AVAILABLE DATA: Begin

(* ===== verification/Prelude.v ===== *)
(** * A verification of the C runtime library of MySQL Connector/C

    The repository collects C and C++ libraries; its C program is
    [src/mysql-connector-c-6.0.2], the client library of MySQL.  This development
    models the data structures and codecs that the rest of the client is built
    on, as executable functions translated line by line from the C code, and
    proves what they compute.

    ** Conventions

    - A [w]-bit C integer is a [Z] in range; every operation that can leave the
      range is followed by [uwrap] ([u8], [u16], [u32], [u64]) or [swrap] ([s8] ..
      [s64]).  The configuration is the one of the repository's build: [long] and
      pointers 32 bits, [longlong] 64 bits, [DBUG_OFF], [THREAD], [HAVE_LDIV].
    - A C array is a list.  [load], [store], [read] and [write] are [None] outside
      the array, so a theorem that a routine returns [Some] is also a proof that
      it stays inside its buffers.
    - A C loop is [for_up], [for_ret] (with an early exit) or [while_] with fuel, or
      a [Fixpoint] on the passes that are left.  [None] also stands for fuel that
      ran out; the theorems state [Some], so the fuel is enough.  Each fuel is the
      length of the input, the width of an integer in bits or digits, or a
      parameter bounded below by the length of the list in the theorem.
    - Code outside the sources modelled (memory allocation, a comparison function,
      the action of a list walk, the place of a table in memory) is a parameter;
      what is assumed of it is a named hypothesis, and each theorem with
      hypotheses has a witness at a concrete instance.

    ** Files

    - [Prelude]: machine integers, arrays, loops and their rules, tactics ([inv_opt],
      [bdec], [unwrap]) and the hint databases [cmem] and [cbits].
    - [Bits]: [include/my_bit.h], [mysys/my_bit.c].  Each function equals its
      arithmetic meaning.
    - [Bitmap], [BitmapProps]: [mysys/my_bitmap.c], [include/my_bitmap.h], for both byte
      orders.  [repr be m n mx S] relates a map to a finite set [S]; every operation
      is a refinement of the operation on sets, and the locking versions agree
      with the plain ones.
    - [DynArray]: [mysys/array.c].  [repr a l] relates the array to a list of elements.
    - [LinkedList]: [mysys/list.c] on a heap of nodes.  [dlist h l] is a list linked in
      both directions.
    - [Queue]: [mysys/queues.c].  [repr q l] is a heap with the elements [l]; both
      versions of [_downheap] are shown to compute the same array.
    - [Pack]: [libmysql/pack.c], [mysys/my_vle.c] and the byte order macros.  Round trips.
    - [Ctype], [Base64]: [mysys/base64.c] with the character classes it uses.
    - [IntStr]: [strings/int2str.c], [longlong2str.c], [llstr.c], [my_strtoll10.c].
    - [Decimal], [DecimalProps], [DecimalConv], [DecimalMul], [DecimalBin],
      [DecimalBinProps], [DecimalBinMain], [DecimalBinLoad], [DecimalRound], [DecimalRoundProps],
      [DecimalShift], [DecimalShiftProps], [DecimalText], [DecimalTextProps]: [strings/decimal.c].  [dval],
      [absval] and [sval] give the value of a decimal; the loops over the words are
      described by [phase], a number with a carry.  Addition, subtraction,
      comparison, multiplication and the conversions from and to 64-bit integers
      are exact, or saturate as the error code says.  The binary format of a decimal
      is the big endian form of one number ([sort_number]), from which the round trip
      and the order of the bytes follow.
      [decimal_round] rounds to a scale, [decimal_shift] multiplies by a power of ten and the
      text of a decimal is read back; where they go wrong, [decimal_round_gaps],
      [decimal_shift_gaps] and [decimal2string_overruns] have the inputs.
    - [Digest], [Sha1], [Password]: [mysys/sha1.c] and [libmysql/password.c].  [Digest] is
      the contract between them: a context absorbs bytes and the result is the
      hash of all of them.  [Sha1] proves that [sha1.c] computes the SHA-1 of the
      standard (module [Fips]) whatever the pieces of the input; [Password] proves,
      from the contract alone, that the challenge-response protocol accepts the
      right password, and when it accepts nothing else.
    - [MyTime], [MyTimeZone], [TimeStr], [TimeStrProps], [TimeStrRound]: [libmysql/my_time.c].
      [MyTime] has the calendar and packed numbers: day numbers count days, numbers
      round trip.  [MyTimeZone] proves [my_system_gmt_sec] exact in a zone of fixed
      offset ([localtime_r] is a parameter) and the clipping of TIME values.
      [TimeStr] has the parsers and printers, [TimeStrProps] that both parsers end
      and stay inside their input on every byte string, [TimeStrRound] that they
      read back what was printed.
    - [CtypeBin], [Collate], [Like], [LikeRange], [Instr]: [strings/ctype-bin.c] and
      [strings/ctype-simple.c].  [Collate] compares weights padded with spaces: sort keys,
      comparison and hash numbers agree.  [Like] proves [my_wildcmp_8bit] equivalent to
      the meaning of a pattern, [LikeRange] that the keys computed for a pattern
      bound its matches, [Instr] that a search finds the first occurrence.
      [StrNum] has the conversions between numbers and strings.
    - [ThrLock], [ThrSpec], [ThrLinks], [ThrSim], [ThrInv], [ThrWake], [ThrRequest],
      [ThrSteps], [ThrFrame], [ThrMain], [ThrSort]: [mysys/thr_lock.c].  The operations are programs over a few
      primitives; [ThrLock] runs the primitives on the doubly linked queues of the C
      code, [ThrSpec] on lists, and [ThrSim] proves, with the theory of links of [ThrLinks], that
      the first refine the second.  The module [ThrSys] of [ThrWake] makes a transition system of the calls,
      where a thread that sleeps in [wait_for_lock] resumes in a later step, so every
      interleaving of threads is a run; [permitted] states how the server uses the interface
      ([table_lock_upgrade] shows what happens otherwise).
      [ThrInv], [ThrWake], [ThrRequest] and [ThrSteps] prove the invariant (compatibility
      of the running locks, no lost waiter), [ThrMain] states the theorems on the linked
      structure.  The fuel of the loops is the number of instances of the lock.
      [ThrSort] has the order in which several locks are taken and [ThrMulti] threads that
      run [thr_multi_lock] and [thr_multi_unlock] on a set of tables; [ThrFrame] shows what a
      call leaves to the other instances, [ThrMultiInv] that the calls of threads are
      permitted ones, [ThrMultiMain] that the threads do not deadlock.  There each call names
      a table at most once; [multi_lock_twice] is a deadlock with a table named twice.
    - [Utf8], [Utf8Tables], [Utf8Props], [Utf8Main]: [strings/ctype-utf8.c].  [Utf8Props] has the
      interface [Decoder], that a function inverts the encoding form, with instances for
      utf8mb3 and utf8mb4; the lemmas on comparison, hashing, sort keys and case use only it.
      [Utf8Tables] has the case tables, and [Utf8Main] checks what the theorems need of them.
    - [Tree], [TreeRep], [TreeInsert], [TreeDelete], [TreeOps], [TreeProps], [TreeMain]:
      [mysys/tree.c].  [Tree] has the operations on a heap of elements, with the array
      [tree->parents] as a stack of at most [MAX_TREE_HEIGHT] links; the mirrored branches
      of the rebalancing are one definition with a direction.  [TreeRep] views the
      heap as an inductive tree with a focus, [TreeInsert] and [TreeDelete] prove that
      the two rebalancing loops restore the red-black invariant, [TreeOps] that unlinking an
      element is sound and that the height is bounded, [TreeProps] relates a tree to the ordered
      list of its elements ([tree_ok]); [TreeMain] states the contract.  The
      comparison function is any total preorder ([Comparison]), the allocator any function
      that returns unused addresses.
    - [Vio], [Compress], [Net], [NetProps], [NetRead], [NetSafe], [NetMain], [NetComp], [NetZip], [NetZipMain]:
      [vio/viosocket.c], [mysys/my_compress.c] and [libmysql/net_serv.c].  A [Vio] carries the
      results of the system calls to come, so a theorem about every [Vio] is one
      about every way the kernel can cut, delay or refuse the bytes.  [Net] has
      the connection and the operations of the plain protocol, [NetComp] the compressed
      branch of [my_net_read].  [NetProps] and [NetRead] relate writing and
      reading to the protocol ([framed]), [NetSafe] shows that reading is safe against any peer,
      [NetMain] states the contract; [NetZip] and [NetZipMain] do the same for
      the compressed protocol ([zipped]).  The fuel of the loops is the length of the data
      and of the script of results, which every step shortens; zlib and the allocator are
      parameters with their documented behaviour.
    - [Hash], [HashChain], [HashProps], [HashSplit], [HashTable], [HashMain]:
      [mysys/hash.c].  [Hash] has the operations over the interface [LinkArray], an
      array of links.  [HashChain] is the theory of chains through an array,
      [HashProps] and [HashSplit] that the steps of the code keep them, [HashTable]
      relates a table to the multiset of its records ([table key h rs]).
      In [HashMain] the module [HashArray] shows that [DynArray] obeys the interface,
      and the module [HashMain] states the properties.
    ** What the theorems show

    Each theorem that states a property of the program carries its claim id in
    its comment.  They are of these kinds: refinement of sets, lists and
    multisets by bitmaps, arrays and queues; invariants (well-formed maps, linked
    lists, heaps, decimals) kept by every operation; equivalence of an optimised
    routine with the older one; round trips of the codecs; exact results with
    their error codes and bounds; termination; and, where the code does not do
    what its comments say, the concrete input that shows it.

    ** Not modelled

    Multi-byte character sets and Unicode collations (mostly conversion tables),
    floating point conversion, sockets, files, threads and start-up code
    (operating system calls), the bundled zlib, regex and debug libraries, and
    the C++ libraries of the repository.  Of [decimal.c]: division and the conversions from and to double.
    Operands and results of decimal operations do not share a buffer in the
    model, and word counts are not wrapped to 32 bits.  [pthread] mutexes are a
    flag: a second lock of a held mutex does not return.
*)
From stdpp Require Import base tactics option list numbers gmap sets fin_sets.
From Stdlib Require Import ZArith Lia.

AVAILABLE DATA: End

> _WORK ITEM_:
Given the records above, reproduce precisely and only the lines between the line holding "both directions." and the line holding "[TimeStr] has the", inclusive.

> _RESULT BELOW_:
      both directions.
    - [Queue]: [mysys/queues.c].  [repr q l] is a heap with the elements [l]; both
      versions of [_downheap] are shown to compute the same array.
    - [Pack]: [libmysql/pack.c], [mysys/my_vle.c] and the byte order macros.  Round trips.
    - [Ctype], [Base64]: [mysys/base64.c] with the character classes it uses.
    - [IntStr]: [strings/int2str.c], [longlong2str.c], [llstr.c], [my_strtoll10.c].
    - [Decimal], [DecimalProps], [DecimalConv], [DecimalMul], [DecimalBin],
      [DecimalBinProps], [DecimalBinMain], [DecimalBinLoad], [DecimalRound], [DecimalRoundProps],
      [DecimalShift], [DecimalShiftProps], [DecimalText], [DecimalTextProps]: [strings/decimal.c].  [dval],
      [absval] and [sval] give the value of a decimal; the loops over the words are
      described by [phase], a number with a carry.  Addition, subtraction,
      comparison, multiplication and the conversions from and to 64-bit integers
      are exact, or saturate as the error code says.  The binary format of a decimal
      is the big endian form of one number ([sort_number]), from which the round trip
      and the order of the bytes follow.
      [decimal_round] rounds to a scale, [decimal_shift] multiplies by a power of ten and the
      text of a decimal is read back; where they go wrong, [decimal_round_gaps],
      [decimal_shift_gaps] and [decimal2string_overruns] have the inputs.
    - [Digest], [Sha1], [Password]: [mysys/sha1.c] and [libmysql/password.c].  [Digest] is
      the contract between them: a context absorbs bytes and the result is the
      hash of all of them.  [Sha1] proves that [sha1.c] computes the SHA-1 of the
      standard (module [Fips]) whatever the pieces of the input; [Password] proves,
      from the contract alone, that the challenge-response protocol accepts the
      right password, and when it accepts nothing else.
    - [MyTime], [MyTimeZone], [TimeStr], [TimeStrProps], [TimeStrRound]: [libmysql/my_time.c].
      [MyTime] has the calendar and packed numbers: day numbers count days, numbers
      round trip.  [MyTimeZone] proves [my_system_gmt_sec] exact in a zone of fixed
      offset ([localtime_r] is a parameter) and the clipping of TIME values.
      [TimeStr] has the parsers and printers, [TimeStrProps] that both parsers end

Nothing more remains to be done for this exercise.